**** GIVEN ENTRIES

(* ===== verification/ReportNames.v ===== *)
(** [execution_report.cpp]: the names the viewer and the tests print. *)

From stdpp Require Import strings.
From S2P Require Import Prelude.
From S2P Require Import OrderTypes.

#[local] Open Scope string_scope.

Definition toString_status (status : ExecutionStatus) : string :=
  match status with
  | REJECTED => "REJECTED"
  | RESTING => "RESTING"
  | PARTIALLY_FILLED => "PARTIALLY_FILLED"
  | FILLED => "FILLED"
  | EXPIRED => "EXPIRED"
  | CANCELED => "CANCELED"
  end.

Definition toString_reason (reason : RejectReason) : string :=
  match reason with
  | NONE => "NONE"
  | INVALID_ORDER_ID => "INVALID_ORDER_ID"
  | DUPLICATE_ORDER_ID => "DUPLICATE_ORDER_ID"
  | INVALID_SIDE => "INVALID_SIDE"
  | INVALID_ORDER_TYPE => "INVALID_ORDER_TYPE"
  | INVALID_TIME_IN_FORCE => "INVALID_TIME_IN_FORCE"
  | INVALID_ORDER_FLAGS => "INVALID_ORDER_FLAGS"
  | INVALID_QUANTITY => "INVALID_QUANTITY"
  | INVALID_LIMIT_PRICE => "INVALID_LIMIT_PRICE"
  | MARKET_ORDER_CANNOT_BE_GTC => "MARKET_ORDER_CANNOT_BE_GTC"
  | POST_ONLY_REQUIRES_GTC_LIMIT => "POST_ONLY_REQUIRES_GTC_LIMIT"
  | POST_ONLY_WOULD_TRADE => "POST_ONLY_WOULD_TRADE"
  | FOK_NOT_FILLABLE => "FOK_NOT_FILLABLE"
  | RISK_KILL_SWITCH => "RISK_KILL_SWITCH"
  | RISK_MAX_ORDER_QUANTITY => "RISK_MAX_ORDER_QUANTITY"
  | RISK_PRICE_OUT_OF_RANGE => "RISK_PRICE_OUT_OF_RANGE"
  | RISK_MAX_NOTIONAL => "RISK_MAX_NOTIONAL"
  | RISK_MAX_ACTIVE_ORDERS => "RISK_MAX_ACTIVE_ORDERS"
  | ORDER_NOT_FOUND => "ORDER_NOT_FOUND"
  | INGRESS_QUEUE_FULL => "INGRESS_QUEUE_FULL"
  | ENGINE_SHUTTING_DOWN => "ENGINE_SHUTTING_DOWN"
  | JOURNAL_ERROR => "JOURNAL_ERROR"
  end.

Definition toString_command (command : CommandType) : string :=
  match command with
  | NEW_ORDER => "NEW_ORDER"
  | CANCEL_ORDER => "CANCEL_ORDER"
  end.

(** No two values print alike, so a printed report can be read back. *)
#[export] Instance toString_status_inj : Inj (=) (=) toString_status.
Proof. intros [] []; by intros. Qed.
#[export] Instance toString_reason_inj : Inj (=) (=) toString_reason.
Proof. intros [] []; by intros. Qed.
#[export] Instance toString_command_inj : Inj (=) (=) toString_command.
Proof. intros [] []; by intros. Qed.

********

● TASK DETAILS: Please say only the number of lines in the data that hold "Definition".

● ANSWER SPACE: 3